Romania: il convento di Sighet, oasi di accoglienza per i rifugiati dall'Ucraina
Benedetta Capelli - Città del Vaticano
Nella tempesta della guerra tra Russia e Ucraina ci sono storie di accoglienza che lasciano il segno, che nascono dall’esigenza di rispondere all’invito di Gesù: “chi avrà dato anche solo un bicchiere di acqua fresca a uno di questi piccoli, perché è mio discepolo, in verità io vi dico: non perderà la sua ricompensa”. I “piccoli” di oggi sono le tante persone che lasciano l’Ucraina per scappare dalla violenza e così i tre frati cappuccini del convento di Sighetu Marma?iei, in Romania, a 2 km dal confine, hanno spalancato le porte della loro casa, lasciandosi toccare da questa tragedia.
Erano terrorizzati…
Immediatamente, racconta padre Eugen Giurgic?, superiore del convento, si è pensato a cosa fare. “Abbiamo preparato la nostra casa che è un oratorio per ragazzi con alcune stanze per gli ospiti, subito erano pronti 20 posti letto. Già sabato mattina, alle 7:30, hanno suonato alla porta e abbiamo accolto quattro ragazzi, studenti nigeriani che scappavano dalla zona della guerra e che non sapevano dove andare, erano molto spaventati, anzi terrorizzati”. Dopo i ragazzi, è arrivata una famiglia composta da nonni, una figlia con due bambini e un amico con un altro bambino. I frati li hanno rassicurati sul tempo di permanenza. “Abbiamo detto che tranquillamente potevano stare. In soli quattro giorni – afferma padre Eugen - sono passati più di 150 persone nel nostro convento”.
Accogliere con cura
Il cappuccino sottolinea che la richiesta è cresciuta molto, “in tanti ci hanno chiesto un posto caldo, un piatto da mangiare, di andare in bagno per lavarsi perché erano scossi e avevano anche bisogno di trovare un po' di serenità”. Non sono mancati momenti difficili come quando sono arrivate quattro mamme con 4 bambini e non c’erano posti letto disponibili. “Abbiamo attrezzato la sala grande – sottolinea padre Eugen - dove facciamo attività con i nostri bambini, lì abbiamo dei divani che abbiamo preparato come letti”. “Nel nostro convento sono passati egiziani, libanesi, africani, nigeriani, ragazzi musulmani che più volte hanno espresso la loro riconoscenza perché purtroppo – ammette il cappuccino - c'è ancora qualcuno che non è molto disponibile ad accoglierli”.

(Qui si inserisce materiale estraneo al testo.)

(* ===== verification/Sgl.v ===== *)
(** * Scatter-gather lists (xdev.c, qdma_descq.c)

    [sgt_find_offset] and the walk over the mapped entries of a request that
    [descq_mm_proc_request] and [descq_proc_st_h2c_request] share: the entries
    are cut into pieces of at most a descriptor's length and each piece is
    emitted, until the entries or the free descriptors run out.  The walk is
    proved equal to emitting a prefix of [pieces], the list of all pieces in
    closed form. *)

From S2P Require Import Prelude.

(** One DMA-mapped entry: [sg_dma_address], [sg_dma_len]. *)
Record sg_entry := SgEntry { sg_dma_address : Z; sg_dma_len : Z }.

(** ** [sgt_find_offset]: entry and offset of a byte position

    A pointer to an entry is the rest of the list from that entry on, and
    [sg_next] of the last one (NULL) is the empty list.  The result is the
    return code and, when it is not negative, what is stored through [sg_p]
    and [sg_offset]. *)
Fixpoint sgt_find_loop (sg : list sg_entry) (i len offset : Z) : Z * option (list sg_entry * Z) :=
  match sg with
  | [] => (- EINVAL, None)
  | e :: next =>
      let len := u32 (len + sg_dma_len e) in
      if len =? offset then (i + 1, Some (next, 0))
      else if offset <? len then (i, Some (sg, u32 (len - offset)))
      else sgt_find_loop next (i + 1) len offset
  end.

Definition sgt_find_offset (sgt : list sg_entry) (offset : Z) : Z * option (list sg_entry * Z) :=
  sgt_find_loop sgt 0 0 offset.

(** ** The walk of the submission routines *)

Section walk.
Context {S : Type}.
Variable max : Z.                 (* bytes one descriptor moves at most *)
Variable emit : Z → Z → S → S.    (* write the descriptor of [addr], [len] *)

(** [while (tlen) { .. desc_cnt++; if (desc_cnt == desc_max) break; }];
    [budget] is [desc_max - desc_cnt]. *)
Fixpoint entry_loop (budget : nat) (tlen addr : Z) (s : S) : nat * S :=
  match budget with
  | O => (O, s)
  | Datatypes.S b =>
      if tlen =? 0 then (budget, s) else
      let len := Z.min tlen max in
      entry_loop b (u32 (tlen - len)) (u64 (addr + len)) (emit addr len s)
  end.

(** [for (; i < sg_max && desc_cnt < desc_max; i++, sg = sg_next(sg))]: the
    offset into the first entry is reset before it is used. *)
Fixpoint sg_walk (budget : nat) (sg_offset : Z) (sg : list sg_entry) (s : S) : nat * S :=
  match sg, budget with
  | [], _ => (budget, s)
  | _, O => (budget, s)
  | e :: next, Datatypes.S _ =>
      let tlen := sg_dma_len e in
      let addr := sg_dma_address e in
      let '(sg_offset, tlen, addr) :=
        if sg_offset =? 0 then (sg_offset, tlen, addr)
        else let sg_offset := 0 in (sg_offset, u32 (tlen - sg_offset), u64 (addr + sg_offset)) in
      let '(budget, s) := entry_loop budget tlen addr s in
      sg_walk budget sg_offset next s
  end.

(** ** Reference: all pieces of an entry, of a list *)

(** The pieces of [len] bytes from [addr]: [max] bytes each, the last what is left. *)
Definition pieces (addr len : Z) : list (Z * Z) :=
  map (λ j, (u64 (addr + max * Z.of_nat j), Z.min max (len - max * Z.of_nat j)))
      (seq 0 (Z.to_nat ((len + max - 1) / max))).

Definition entry_pieces (e : sg_entry) : list (Z * Z) := pieces (sg_dma_address e) (sg_dma_len e).
Definition sg_pieces (sg : list sg_entry) : list (Z * Z) := concat (map entry_pieces sg).

Definition emit_all (ps : list (Z * Z)) (s : S) : S :=
  fold_left (λ s p, emit p.1 p.2 s) ps s.

End walk.

(** An entry as the C types hold it: 64-bit address, 32-bit length. *)
Definition sg_entry_wf (e : sg_entry) : Prop :=
  0 <= sg_dma_address e < 2 ^ 64 ∧ 0 <= sg_dma_len e < 2 ^ 32.

Definition sg_total (sg : list sg_entry) : Z := sumZ (map sg_dma_len sg).

Lemma sg_total_cons e sg : sg_total (e :: sg) = sg_dma_len e + sg_total sg.
Proof. done. Qed.

Lemma sg_total_nonneg sg : Forall sg_entry_wf sg → 0 <= sg_total sg.
Proof.
  induction 1 as [|e sg [_ He] _ IH]; [done|]. rewrite sg_total_cons. lia.
Qed.

(** ** Lemmas: the pieces of an entry *)

Section pieces.
Variable max : Z.
Hypothesis Hmax : 0 < max.

Lemma pieces_nil addr : pieces max addr 0 = [].
Proof. unfold pieces. by rewrite Z.div_small by lia. Qed.

Lemma pieces_cons addr len :
  0 <= addr < 2 ^ 64 → 0 < len →
  pieces max addr len =
  (addr, Z.min len max) :: pieces max (u64 (addr + Z.min len max)) (len - Z.min len max).
Proof.
  intros Ha Hl. unfold pieces.
  set (k := Z.to_nat ((len - Z.min len max + max - 1) / max)).
  assert (Z.to_nat ((len + max - 1) / max) = S k) as ->.
  { unfold k. destruct (Z.min_spec len max) as [[Hlt ->]|[Hle ->]].
    - replace (len - len + max - 1) with (max - 1) by lia.
      rewrite (Z.div_small (max - 1)) by lia.
      replace (len + max - 1) with (len - 1 + 1 * max) by lia.
      by rewrite Z.div_add, Z.div_small by lia.
    - replace (len + max - 1) with (len - max + max - 1 + 1 * max) by lia.
      rewrite Z.div_add by lia.
      assert (0 <= (len - max + max - 1) / max) by (apply Z.div_pos; lia). lia. }
  cbn [seq map]. f_equal.
  - rewrite Z.mul_0_r, Z.add_0_r, Z.sub_0_r, Z.min_comm. f_equal. by apply Z.mod_small.
  - rewrite <- seq_shift, map_map. apply map_ext_in. intros j Hj%in_seq.
    assert (len <= max ∨ max < len) as [Hle|Hgt] by lia.
    { exfalso. unfold k in Hj. rewrite Z.min_l, Z.sub_diag, Z.div_small in Hj by lia. cbn in Hj. lia. }
    rewrite (Z.min_r len max) by lia. f_equal; [|lia].
    unfold u64. rewrite Zplus_mod_idemp_l. f_equal. lia.
Qed.

(** Induction on the pieces of a length. *)
Lemma pieces_ind (P : Z → Z → Prop) :
  (∀ addr, P addr 0) →
  (∀ addr len, 0 <= addr < 2 ^ 64 → 0 < len →
     P (u64 (addr + Z.min len max)) (len - Z.min len max) → P addr len) →
  ∀ addr len, 0 <= addr < 2 ^ 64 → 0 <= len → P addr len.
Proof.
  intros H0 HS addr len Ha Hl. revert addr Ha.
  apply (Zlt_0_ind (λ len, ∀ addr, 0 <= addr < 2 ^ 64 → P addr len)); [|done].
  intros l IH Hl0 addr Ha. destruct (decide (l = 0)) as [->|]; [done|].
  apply HS; [done|lia|]. apply IH; [lia|]. unfold u64. apply Z.mod_pos_bound. lia.
Qed.

Lemma u64_range x : 0 <= u64 x < 2 ^ 64.
Proof. unfold u64. apply Z.mod_pos_bound. lia. Qed.

(** The pieces cover the entry: their lengths are positive, at most [max] and
    add up to the length. *)
Lemma pieces_sum addr len :
  0 <= addr < 2 ^ 64 → 0 <= len →
  sumZ (map snd (pieces max addr len)) = len ∧
  Forall (λ p, 0 < p.2 <= max) (pieces max addr len).
Proof.
  revert addr len. apply pieces_ind.
  { intros addr. by rewrite pieces_nil. }
  intros addr len Ha Hl [IH1 IH2]. rewrite pieces_cons by done. split.
  - cbn. unfold sumZ in IH1. rewrite IH1. lia.
  - constructor; [cbn; lia|done].
Qed.

Lemma sg_pieces_cons e sg :
  sg_pieces max (e :: sg) = pieces max (sg_dma_address e) (sg_dma_len e) ++ sg_pieces max sg.
Proof. done. Qed.

Section emitting.
Context {S : Type} (emit : Z → Z → S → S).

(** The inner loop emits the pieces of the entry as far as the budget goes,
    and never returns with budget left and pieces undone. *)
Lemma entry_loop_spec budget addr len s :
  0 <= addr < 2 ^ 64 → 0 <= len < 2 ^ 32 →
  entry_loop max emit budget len addr s =
  ((budget - length (pieces max addr len))%nat,
   emit_all emit (take budget (pieces max addr len)) s).
Proof.
  intros Ha Hl. revert budget s. revert Ha Hl. intros Ha [Hl Hl32].
  revert addr len Ha Hl Hl32.
  refine (pieces_ind (λ addr len, len < 2 ^ 32 → ∀ budget s, _) _ _).
  { intros addr _ [|b] s; cbn [entry_loop]; rewrite pieces_nil; done. }
  intros addr len Ha Hl IH H32 [|b] s; [done|].
  cbn [entry_loop]. destruct (Z.eqb_spec len 0); [lia|].
  assert (u32 (len - Z.min len max) = len - Z.min len max) as -> by (apply Z.mod_small; lia).
  rewrite IH by lia. rewrite (pieces_cons addr len) by done. done.
Qed.

Lemma emit_all_app ps qs s : emit_all emit (ps ++ qs) s = emit_all emit qs (emit_all emit ps s).
Proof. apply fold_left_app. Qed.

(** The whole walk emits a prefix of all pieces; the offset is irrelevant. *)
Lemma sg_walk_spec budget off sg s :
  Forall sg_entry_wf sg →
  sg_walk max emit budget off sg s =
  ((budget - length (sg_pieces max sg))%nat, emit_all emit (take budget (sg_pieces max sg)) s).
Proof.
  intros HF. revert budget off s.
  induction HF as [|e sg [Ha Hl] HF IH]; intros [|b] off s; try done.
  cbn [sg_walk]. set (budget := Datatypes.S b).
  assert ((if off =? 0 then (off, sg_dma_len e, sg_dma_address e)
           else (0, u32 (sg_dma_len e - 0), u64 (sg_dma_address e + 0)))
          = ((if off =? 0 then off else 0), sg_dma_len e, sg_dma_address e)) as ->.
  { destruct (off =? 0); [done|]. unfold u32, u64.
    by rewrite Z.sub_0_r, Z.add_0_r, !Z.mod_small. }
  rewrite entry_loop_spec by done. rewrite IH.
  rewrite sg_pieces_cons. set (ps := pieces max (sg_dma_address e) (sg_dma_len e)).
  f_equal.
  - rewrite length_app. lia.
  - by rewrite <- emit_all_app, <- take_app.
Qed.

End emitting.

Lemma sg_pieces_sum sg :
  Forall sg_entry_wf sg →
  sumZ (map snd (sg_pieces max sg)) = sg_total sg ∧ Forall (λ p, 0 < p.2 <= max) (sg_pieces max sg).
Proof.
  induction 1 as [|e sg [Ha Hl] HF [IH1 IH2]]; [done|].
  rewrite sg_pieces_cons.
  destruct (pieces_sum (sg_dma_address e) (sg_dma_len e)) as [H1 H2]; [lia..|].
  rewrite map_app, sumZ_app, IH1, sg_total_cons, H1.
  split; [done|]. by apply Forall_app.
Qed.

End pieces.

(** ** Properties: locating a byte position *)

Lemma sg_total_app a b : sg_total (a ++ b) = sg_total a + sg_total b.
Proof. unfold sg_total. by rewrite map_app, sumZ_app. Qed.

(** What [sgt_find_offset] promises for a position [offset] of [sgt]. *)
Definition found (sgt : list sg_entry) (offset : Z) (r : Z * option (list sg_entry * Z)) : Prop :=
  match r with
  | (rv, Some (sg, off)) =>
      ∃ k : nat, rv = Z.of_nat k ∧ sg = drop k sgt ∧ (k <= length sgt)%nat ∧
        ((off = 0 ∧ sg_total (take k sgt) = offset) ∨
         (∃ e, sgt !! k = Some e ∧ 0 < off < sg_dma_len e ∧
               sg_total (take k sgt) + (sg_dma_len e - off) = offset))
  | (rv, None) => rv = - EINVAL ∧ sg_total sgt < offset
  end.

Lemma sgt_find_loop_found done sg offset :
  Forall sg_entry_wf (done ++ sg) → sg_total (done ++ sg) < 2 ^ 32 → sg_total done < offset →
  found (done ++ sg) offset (sgt_find_loop sg (Z.of_nat (length done)) (sg_total done) offset).
Proof.
  revert done. induction sg as [|e sg IH]; intros done HF Ht Hd; cbn [sgt_find_loop].
  { rewrite app_nil_r in *. by split. }
  pose proof HF as HF'. apply Forall_app in HF' as [HFd [[_ He] HFs]%Forall_cons].
  pose proof (sg_total_nonneg _ HFd). pose proof (sg_total_nonneg _ HFs).
  rewrite sg_total_app, sg_total_cons in Ht.
  assert (u32 (sg_total done + sg_dma_len e) = sg_total done + sg_dma_len e) as ->
    by (apply Z.mod_small; lia).
  destruct (Z.eqb_spec (sg_total done + sg_dma_len e) offset) as [E|E].
  { exists (S (length done)). split_and!; [lia| | |left; split; [done|]].
    - rewrite drop_app, drop_ge by lia. by replace (S (length done) - length done)%nat with 1%nat by lia.
    - rewrite length_app. cbn. lia.
    - rewrite take_app, take_ge by lia. replace (S (length done) - length done)%nat with 1%nat by lia.
      cbn [take]. rewrite sg_total_app, sg_total_cons. change (sg_total (take 0 sg)) with 0. lia. }
  destruct (Z.ltb_spec offset (sg_total done + sg_dma_len e)).
  { exists (length done). split_and!; [done|by rewrite drop_app_length|rewrite length_app; lia|right].
    exists e. rewrite lookup_app_r, Nat.sub_diag, take_app_length by lia.
    assert (u32 (sg_total done + sg_dma_len e - offset) = sg_total done + sg_dma_len e - offset) as ->
      by (apply Z.mod_small; lia).
    split; [done|lia]. }
  specialize (IH (done ++ [e])). rewrite <- app_assoc, (sg_total_app done [e]) in IH. cbn [app] in IH.
  replace (Z.of_nat (length done) + 1) with (Z.of_nat (length (done ++ [e])))
    by (rewrite length_app; cbn; lia).
  assert (sg_total [e] = sg_dma_len e) as He1 by (cbn; lia).
  rewrite He1 in IH. apply IH; [done|rewrite sg_total_app, sg_total_cons; lia|lia].
Qed.

(** [sgt_find_offset] finds the entry of a byte position: an entry
    boundary gives the next entry with offset 0, a position inside an entry
    gives that entry and the number of bytes from the position to its end,
    and a position past the last byte gives [-EINVAL]. *)
Theorem sgt_find_offset_found sgt offset :
  Forall sg_entry_wf sgt → sg_total sgt < 2 ^ 32 → 0 < offset →
  found sgt offset (sgt_find_offset sgt offset).
Proof. intros HF Ht Ho. exact (sgt_find_loop_found [] sgt offset HF Ht Ho). Qed.

Lemma sgt_find_offset_found_witness :
  found [SgEntry 0x1000 100; SgEntry 0x9000 50] 120
    (sgt_find_offset [SgEntry 0x1000 100; SgEntry 0x9000 50] 120).
Proof.
  apply (sgt_find_offset_found [SgEntry 0x1000 100; SgEntry 0x9000 50] 120).
  - repeat constructor; cbn; lia.
  - cbn. lia.
  - lia.
Defined.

Il male non ha l’ultima parola
“Abbiamo un desiderio enorme di aiutare che io non avevo mai visto”: così padre Eugen parla delle tante dimostrazioni di solidarietà del popolo rumeno. “Sono venuti in tanti a portarci il necessario per poter assistere i profughi: genere alimentari, medicinali, prodotti per l'igiene. La gente non esita a starci vicino, in molti mi hanno chiamato chiedendo di cosa avevamo bisogno. Una bella testimonianza per me, per il popolo rumeno, per la chiesa penso che è la dimostrazione di un cuore grande che batte nel momento del bisogno”. “Il male – conclude il cappuccino - non ha sempre l'ultima parola e quindi la guerra passerà e finirà tutto questo. Quello che possiamo portare nel cuore è un messaggio importante che ci invita a non scoraggiarci, a lottare, a combattere su tutti i fronti per conservare la speranza”.